3Ley          48 de 1993, artículo 14. Inscripción. <Aparte          subrayado CONDICIONALMENTE exequible> Todo varón          colombiano tiene la obligación de inscribirse para definir su          situación militar dentro del lapso del año anterior en          que cumpla la mayoría de edad, requisito sin el cual no podrá          formular solicitudes de exención o aplazamiento. Cuando          se llegue a la mayoría de edad sin haberse dado cumplimiento          a esta obligación, la autoridad podrá compelerlo sin          perjuicio de la aplicación de las sanciones que se establecen          en la presente Ley.  

4          Ley 48 de 1993 “Por          la cual se reglamenta el servicio de Reclutamiento y          Movilización”. Artículo          15-.          Exámenes de aptitud sicofísica. El personal inscrito          se someterá a tres exámenes médicos. Artículo          16-.          Primer examen. El primer examen de aptitud sicofísica será          practicado por oficiales de sanidad o profesionales especialistas al          Servicio de las Fuerzas Militares en el lugar y hora fijados por las          autoridades de Reclutamiento. Este examen determinará la          aptitud para el servicio militar, de acuerdo con el reglamento          expedido por el Ministerio de Defensa Nacional para tal fin.          Artículo          17-.Segundo          examen. Se cumplirá un segundo examen médico opcional,          por determinación de las autoridades de Reclutamiento o a          solicitud del inscrito el cual decidirá en última          instancia la aptitud sicofísica para la definición de          la situación militar. Artículo18-.          Tercer examen. Entre los 45 y 90 días posteriores la          incorporación de un contingente, se practicará un          tercer examen de aptitud sicofísica para verificar que los          soldados no presenten inhabilidades incompatibles con la prestación          del servicio militar.  
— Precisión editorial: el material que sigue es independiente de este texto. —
(** What writing blocks of a file costs: a missing block is logged with its bitmap. *)
Definition wnew (v : disk) (a : list Z) (l : list Z) : nat := length (filter (fun m => fblock v a m = 0) l).
Definition wcost (v : disk) (a : list Z) (l : list Z) : nat := length l + wnew v a l.

Lemma wnew_mono v v' a a' l : (forall m, m ∈ l -> fblock v a m <> 0 -> fblock v' a' m <> 0) -> (wnew v' a' l <= wnew v a l)%nat.
Proof.
  intros Hm. unfold wnew. induction l as [|m l IH]; [done|]. specialize (IH ltac:(intros; apply Hm; [by right|done])).
  rewrite !filter_cons. pose proof (Hm m ltac:(by left)). repeat case_decide; simpl; (lia || tauto).
Qed.

Lemma wnew_cons v a m l : wnew v a (m :: l) = ((if (fblock v a m =? 0)%Z then 1 else 0) + wnew v a l)%nat.
Proof. unfold wnew. rewrite filter_cons. case_decide as E; [rewrite E; done|]. by rewrite (proj2 (Z.eqb_neq _ _) E). Qed.


Section write.
Context `{Layout} `{Symbols} `{WaitPos} `{DeviceOk} `{DiskDev}.
Context (sb : superblock) (geom : geometry sb).
Context (pr : nat) (C : disk -> Prop) (d : disk) (d_ok : C d).
#[local] Abbreviation txn := (txn (sb_logstart sb) pr d).
#[local] Abbreviation open_file := (open_file sb pr d).
Implicit Types (s : kernel) (h : hart) (v : disk) (t : Z -> list Z) (P l bs : list Z) (x : inode) (ip : nat) (n m b off : Z).

(** The bytes [bs] have been stored from [off] on; [l] are the blocks touched. *)
Record written l s v t P ip x off bs s' v' t' P' : Prop := {
  wr_open : open_file s' v' t' P' ip (set_i_addrs (t' (i_inum x)) x);
  wr_kept : kept_fs pr s s';
  wr_inode : k_inode s' = <[ip := set_i_addrs (t' (i_inum x)) x]> (k_inode s);
  wr_other : forall j, j <> i_inum x -> t' j = t j;
  wr_data : forall j m, inum_ok sb j -> j <> i_inum x -> 0 <= m < MAXFILE -> fdata v' (t' j) m = fdata v (t j) m;
  wr_oblock : forall j m, inum_ok sb j -> j <> i_inum x -> fblock v' (t' j) m = fblock v (t j) m;
  wr_bytes : forall p, 0 <= p < MAXFILE * BSIZE -> fbyte v' (t' (i_inum x)) p =
    if decide (off <= p < off + Z.of_nat (length bs)) then byte_at bs (p - off) else fbyte v (t (i_inum x)) p;
  wr_old : forall m, 0 <= m < MAXFILE -> fblock v (t (i_inum x)) m <> 0 -> fblock v' (t' (i_inum x)) m <> 0;
  wr_new : forall m, m ∈ l -> fblock v' (t' (i_inum x)) m <> 0;
  wr_meta : forall m, m < sb_bmapstart sb -> v' m = v m;
  wr_logged : (length P' + icost P' (t' (i_inum x)) <= length P + icost P (t (i_inum x)) + wcost v (t (i_inum x)) l)%nat;
  wr_free : (nfree sb v + fcost (t' (i_inum x)) <= nfree sb v' + fcost (t (i_inum x)) + wnew v (t (i_inum x)) l)%nat;
}.

Lemma written_refl s v t P ip x off : open_file s v t P ip x -> written [] s v t P ip x off [] s v t P.
Proof.
  intros Ho. pose proof Ho as [_ _ _ Hx _ _ Ha]. assert (Ex : set_i_addrs (t (i_inum x)) x = x) by (rewrite Ha; apply set_i_addrs_id).
  constructor; rewrite ?Ex; try done.
  - apply kept_fs_refl.
  - by rewrite list_insert_id.
  - intros p Hp. rewrite decide_False; [done|]. simpl. lia.
  - by intros m Hm%elem_of_nil.
  - unfold wcost. simpl. lia.
  - lia.
Qed.

Lemma byte_at_app bs1 bs2 p : 0 <= p -> byte_at (bs1 ++ bs2) p =
  if decide (p < Z.of_nat (length bs1)) then byte_at bs1 p else byte_at bs2 (p - Z.of_nat (length bs1)).
Proof.
  intros Hp. unfold byte_at. case_decide; [by rewrite lookup_app_l by lia|]. rewrite lookup_app_r by lia. do 2 f_equal. lia.
Qed.

Lemma written_trans l1 l2 s v t P ip x off bs1 bs2 s1 v1 t1 P1 s2 v2 t2 P2 : let x1 := set_i_addrs (t1 (i_inum x)) x in
  (forall m, m ∈ l1 ++ l2 -> 0 <= m < MAXFILE) -> 0 <= off ->
  written l1 s v t P ip x off bs1 s1 v1 t1 P1 -> written l2 s1 v1 t1 P1 ip x1 (off + Z.of_nat (length bs1)) bs2 s2 v2 t2 P2 ->
  written (l1 ++ l2) s v t P ip x off (bs1 ++ bs2) s2 v2 t2 P2.
Proof.
  intros x1 Hl Hoff [A1 A2 A3 A4 A5 A5b A6 A7 A8 A9 A10 A11] [B1 B2 B3 B4 B5 B5b B6 B7 B8 B9 B10 B11]. change (i_inum x1) with (i_inum x) in *.
  assert (Hmono : (wnew v1 (t1 (i_inum x)) l2 <= wnew v (t (i_inum x)) l2)%nat).
  { apply wnew_mono. intros m Hm. apply A7, Hl, elem_of_app. by right. }
  assert (Happ : forall w a, wnew w a (l1 ++ l2) = (wnew w a l1 + wnew w a l2)%nat) by (intros; unfold wnew; by rewrite filter_app, length_app).
  unfold wcost in *. constructor; try done.
  - by eapply kept_fs_trans.
  - by rewrite B3, A3, list_insert_insert_eq.
  - intros j Hj. by rewrite B4, A4.
  - intros j m Hj Hne Hm. by rewrite B5, A5.
  - intros j m Hj Hne. by rewrite B5b, A5b.
  - intros p Hp. rewrite B6, A6, length_app by done. repeat case_decide; try lia.
    + rewrite byte_at_app, decide_False by lia. f_equal. lia.
    + by rewrite byte_at_app, decide_True by lia.
  - intros m Hm Hz. apply B7; [done|]. by apply A7.
  - intros m [Hm|Hm]%elem_of_app; [|by apply B8]. apply B7; [apply Hl, elem_of_app; by left|by apply A8].
  - intros m Hm. by rewrite B9, A9.
  - unfold wcost. rewrite length_app, Happ. lia.
  - rewrite Happ. lia.
Qed.

(** One block: bmap, then the bytes into its buffer. *)
Lemma written_block s v t P ip x off bs s1 v1 t1 P1 b s2 : open_file s v t P ip x -> 0 <= off -> (0 < length bs)%nat ->
  off mod BSIZE + Z.of_nat (length bs) <= BSIZE -> off / BSIZE < MAXFILE -> mapped sb pr d s v t P ip x (off / BSIZE) s1 v1 t1 P1 b -> kept_but_log pr s1 s2 ->
  let v2 := write_block b (splice (v1 b) (Z.to_nat (off mod BSIZE)) bs) v1 in
  txn s2 v2 [] (logged b P1) -> written [off / BSIZE] s v t P ip x off bs s2 v2 t1 (logged b P1).
Proof.
  intros Ho Hoff Hbs Hroom Hmax Hmp K v2 Ht2. pose proof Hmp as [M1 M2 M3 M4 M5 M6 M7]. pose proof M1 as [_ Hsb Hfs1 Hx1 Hd1 Hi _].
  change (i_inum (set_i_addrs _ x)) with (i_inum x) in *. change (i_dev (set_i_addrs _ x)) with (i_dev x) in *. set (i := i_inum x) in *.
  pose proof (of_addrs _ _ _ _ _ _ _ _ _ Ho) as Ha. fold i in Ha.
  set (bn := off / BSIZE) in *. assert (Hbn : 0 <= bn < MAXFILE) by (unfold bn; change BSIZE with 1024 in *; zlia).
  assert (Hlen : length (v1 b) = 1024%nat) by apply Hfs1. set (o := Z.to_nat (off mod BSIZE)) in *.
  assert (Ho1 : (o + length bs <= length (v1 b))%nat) by (rewrite Hlen; unfold o; change BSIZE with 1024 in *; zlia).
  destruct (fs_write_data sb geom v1 t1 i bn (splice (v1 b) o bs) Hfs1 Hi Hbn ltac:(congruence)) as (Hfs2 & Hblk & Hdata); [by rewrite length_splice|].
  rewrite M5 in Hfs2, Hblk, Hdata. fold v2 in Hfs2, Hblk, Hdata. destruct (kept_but_log_fs _ _ _ K) as [Kf Ei].
  assert (Efd : fdata v1 (t1 i) bn = v1 b) by (unfold fdata; by rewrite M5, (proj2 (Z.eqb_neq _ _) M6)).
  pose proof (fblock_range sb v1 t1 i bn Hfs1 Hi Hbn ltac:(congruence)) as [Hbr _]. rewrite M5 in Hbr. pose proof (regions sb geom) as Hreg.
  constructor; fold i.
  - constructor; try done; [by rewrite (kf_sb _ _ _ Kf)|by rewrite Ei].
  - by eapply kept_fs_trans.
  - by rewrite Ei.
  - apply M4.
  - intros j m Hj Hne Hm. rewrite Hdata, decide_False by (done || tauto). by apply (gr_data _ _ _ _ _ _ _ _ _ M4).
  - intros j m Hj Hne. rewrite Hblk by done. by apply (gr_oblock _ _ _ _ _ _ _ _ _ M4).
  - intros p Hp. unfold fbyte. assert (Hpn : 0 <= p / BSIZE < MAXFILE) by (change BSIZE with 1024 in *; zlia). rewrite Hdata by done.
    destruct (decide (i = i /\ p / BSIZE = bn)) as [[_ E]|E].
    + rewrite byte_at_splice by (done || (change BSIZE with 1024; zlia)). rewrite <-(gr_data _ _ _ _ _ _ _ _ _ M4 i _ Hi Hpn), E, Efd.
      unfold o, bn in *. change BSIZE with 1024 in *. repeat case_decide; try zlia. f_equal. zlia.
    + rewrite (gr_data _ _ _ _ _ _ _ _ _ M4 i _ Hi Hpn), decide_False; [done|]. intros Hin. apply E. split; [done|].
      unfold bn. change BSIZE with 1024 in *. zlia.
  - intros m Hm Hz. rewrite Hblk by done. by rewrite (gr_blocks _ _ _ _ _ _ _ _ _ M4).
  - intros m ->%list_elem_of_singleton. rewrite Hblk by done. congruence.
  - intros m Hm. unfold v2. rewrite write_block_ne by lia. by apply (gr_meta _ _ _ _ _ _ _ _ _ M4).
  - pose proof (gr_logged _ _ _ _ _ _ _ _ _ M4) as Hg. unfold wcost. rewrite wnew_cons. rewrite <-Ha in Hg, M7. simpl.
    destruct (Z.eqb_spec (fblock v (t i) bn) 0) as [E|E].
    + rewrite logged_old by (by apply M7). lia.
    + pose proof (logged_len b P1). pose proof (icost_mono P1 (logged b P1) (t1 i) (logged_mono _ _)). lia.
  - pose proof (gr_free _ _ _ _ _ _ _ _ _ M4) as Hg. rewrite wnew_cons. rewrite <-Ha in Hg. rewrite (nfree_same sb v1 v2); [simpl in *; lia|].
    intros m Hm. apply used_data; [done|lia|done].
Qed.

(** A source that yields the bytes [bs], whatever the file system does in between. *)
Definition src_ok (c : src) : Prop := match c with SUser va => 0 <= va < 2 ^ 64 | SLocal _ => True end.
Definition feeds s (c : src) bs : Prop := forall k m h s', 0 <= k -> 0 <= m -> k + m <= Z.of_nat (length bs) -> in_syscall h pr -> same_user pr s s' ->
  either_copyin (src_add c k) m h s' = Done (0, slice bs (Z.to_nat k) (Z.to_nat m)) (settle h) s'.

Lemma src_add_0 c : src_ok c -> src_add c 0 = c.
Proof. destruct c as [va|bs]; simpl; intros Hc; [|done]. by rewrite Z.add_0_r, u64_id. Qed.

Lemma src_add_add c k m : 0 <= k -> 0 <= m -> src_add (src_add c k) m = src_add c (k + m).
Proof.
  intros Hk Hm. destruct c as [va|bs]; simpl; f_equal; [unfold u64; by rewrite Zplus_mod_idemp_l, Z.add_assoc|]. rewrite drop_drop. f_equal. lia.
Qed.

Lemma src_add_ok c k : src_ok (src_add c k).
Proof. destruct c; simpl; [|done]. unfold u64. apply Z.mod_pos_bound. lia. Qed.

Lemma feeds_step s s' c bs k : feeds s c bs -> same_user pr s s' -> 0 <= k <= Z.of_nat (length bs) -> feeds s' (src_add c k) (drop (Z.to_nat k) bs).
Proof.
  intros Hf K Hk k' m h s2 Hk' Hm Hlen Hs K2. rewrite length_drop in Hlen. rewrite src_add_add by lia.
  rewrite Hf; try done; try lia; [|by eapply same_user_trans]. unfold slice. rewrite drop_drop. do 4 f_equal. lia.
Qed.

Lemma feeds_first s s' c bs m h : src_ok c -> feeds s c bs -> same_user pr s s' -> in_syscall h pr -> 0 <= m <= Z.of_nat (length bs) ->
  either_copyin c m h s' = Done (0, take (Z.to_nat m) bs) (settle h) s'.
Proof.
  intros Hc Hf K Hs Hm. pose proof (Hf 0 m h s' ltac:(lia) ltac:(lia) ltac:(lia) Hs K) as E. by rewrite src_add_0 in E.
Qed.

Lemma feeds_local s bs : feeds s (SLocal bs) bs.
Proof. intros k m h s' Hk Hm Hl Hs K. unfold either_copyin. by krun (myproc_run h s' (in_syscall_wf _ _ Hs)). Qed.

(** Storing one chunk. *)
Lemma write_chunk_wp {B} (f : unit -> K kernel B) (e : nat -> K kernel B) h s s0 v t P ip x c off bs m l Q : l = [off / BSIZE] -> in_syscall h pr -> open_file s v t P ip x ->
  src_ok c -> feeds s0 c bs -> same_user pr s0 s -> 0 <= off -> 0 < m <= Z.of_nat (length bs) -> off mod BSIZE + m <= BSIZE -> off / BSIZE < MAXFILE ->
  (length P + icost P (t (i_inum x)) + wcost v (t (i_inum x)) l + 1 <= nslots)%nat ->
  (fcost (t (i_inum x)) + wnew v (t (i_inum x)) l <= nfree sb v)%nat ->
  (forall h' s' v' t' P', in_syscall h' pr -> written l s v t P ip x off (take (Z.to_nat m) bs) s' v' t' P' -> wp pr C (f tt h' s') d Q) ->
  wp pr C ((addr <- bmap ip (off / BSIZE);;
    bp <- bread disk_dev addr;;
    r <- either_copyin c m;;
    data_set bp (fun l => splice l (Z.to_nat (off mod BSIZE)) r.2);;
    if r.1 =? -1 then e bp else log_write bp;; brelse bp;; f tt) h s) d Q.
Proof.
  intros -> Hs Ho Hc Hf K0 Hoff Hm Hmb Hmax Hr Hfr HQ. pose proof (of_addrs _ _ _ _ _ _ _ _ _ Ho) as Ha. rewrite Ha in *.
  unfold wcost in Hr. rewrite wnew_cons in Hr, Hfr. cbn [length] in Hr. assert (Hbn : 0 <= off / BSIZE < MAXFILE) by (change BSIZE with 1024 in *; zlia).
  apply wp_bind. eapply (bmap_wp sb geom pr C d d_ok); try done.
  { intros E. rewrite E in Hr, Hfr. simpl in Hr, Hfr. lia. }
  intros b h1 s1 v1 t1 P1 Hs1 Hmp. pose proof Hmp as [M1 M2 M3 M4 M5 M6 M7].
  pose proof M1 as [Ht1 Hsb1 Hfs1 _ _ Hi _]. change (i_inum (set_i_addrs _ x)) with (i_inum x) in *.
  pose proof (fblock_range sb v1 t1 _ _ Hfs1 Hi Hbn ltac:(congruence)) as [Hbr _]. rewrite M5 in Hbr. pose proof (regions sb geom) as Hreg.
  destruct (loggable_len _ _ (tx_lg _ _ _ _ _ _ _ Ht1)) as [HNB _].
  apply wp_bind. eapply bread_tx; try done; [apply not_elem_of_nil|apply (in_range sb geom); lia|by right|]. intros bp h2 s2 Hs2 K2 Ht2.
  pose proof (kept_but_log_fs _ _ _ (kept_kept_but_log _ _ _ K2)) as [K2f _].
  assert (K02 : same_user pr s0 s2) by (eapply same_user_trans; [exact K0|]; apply kept_fs_user; by eapply kept_fs_trans).
  krun (feeds_first s0 s2 c bs m h2 Hc Hf K02 Hs2 ltac:(lia)). cbn [fst snd].
  assert (Hlen : length (take (Z.to_nat m) bs) = Z.to_nat m) by (rewrite length_take; lia).
  eapply (data_set_tx _ _ _ _ (fun l => splice l (Z.to_nat (off mod BSIZE)) (take (Z.to_nat m) bs))); [exact Ht2|by left| |].
  { rewrite length_splice; [eapply tx_block, Ht2|]. rewrite (tx_block _ _ _ _ _ _ _ b Ht2), Hlen. change BSIZE with 1024 in *. zlia. }
  intros s3 K3 Ht3. cbn [Z.eqb]. pose proof (gr_logged _ _ _ _ _ _ _ _ _ M4) as Hgl. rewrite Ha in Hgl.
  eapply log_write_tx; [by apply in_syscall_settle|exact Ht3|by left| |apply (past_log sb geom); lia|].
  { destruct (fblock v (i_addrs x) (off / BSIZE) =? 0) in Hr, Hgl; simpl in *; lia. }
  intros h4 s4 Hs4 K4 Ht4. apply wp_bind. eapply brelse_tx; try done; [left; apply logged_in|]. intros h5 s5 Hs5 K5 Ht5.
  eapply HQ; [done|]. eapply written_block; try done; rewrite ?Hlen; try lia. kept_chain.
Qed.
5          La Ley          48 de 1993 “Por          la cual se reglamenta el servicio de Reclutamiento y Movilización”,          establece en el artículo 19: “SORTEO.          La elección para ingresar al servicio militar se hará          por el procedimiento de sorteo entre los conscriptos aptos, el cual          podrá cumplirse en cualquier etapa del proceso de acuerdo con          el potencial humano disponible y las necesidades de reemplazos en          las Fuerzas Militares. Por cada principal se sorteará un          suplente. Los sorteos serán públicos. No habrá          lugar a sorteo cuando no sea suficiente el número de          conscriptos. El personal voluntario tendrá prelación          para el servicio, sobre los que resulten seleccionados en el sorteo.          Los reclamos que se presenten después del sorteo y hasta          quince (15) días antes de la incorporación, será          resueltos mediante la presentación de pruebas sumarias por          parte del interesado; quien no comprobare su inhabilidad o causal de          exención será aplazado por un (1) año, al          término del cual se efectuará su clasificación          o incorporación. Y en el artículo 20 señala:          “CONCENTRACIÓN          E INCORPORACIÓN. Cumplidos          los requisitos de ley, los conscriptos aptos elegidos se citan en el          lugar, fecha y hora determinados por las autoridades de          Reclutamiento, con fines de selección e ingreso, lo que          constituye su incorporación a filas para la prestación          del servicio militar. PARÁGRAFO. La          incorporación se podrá efectuar a partir de la mayoría          de edad del conscripto hasta cuando cumpla 28          años, salvo las excepciones establecidas en la presente Ley          para bachilleres”.  

6          A partir del Capítulo III de este decreto se regula lo          relacionado con las formalidades de la inscripción, los          exámenes de aptitud psicofísica, el sorteo, la          clasificación, las situaciones especiales, las exenciones y          aplazamientos.  

7          Según el Diccionario de la Lengua Española de la RAE          compeler significa “obligar          a alguien, por fuerza o autoridad, a que haga lo que no quiere”.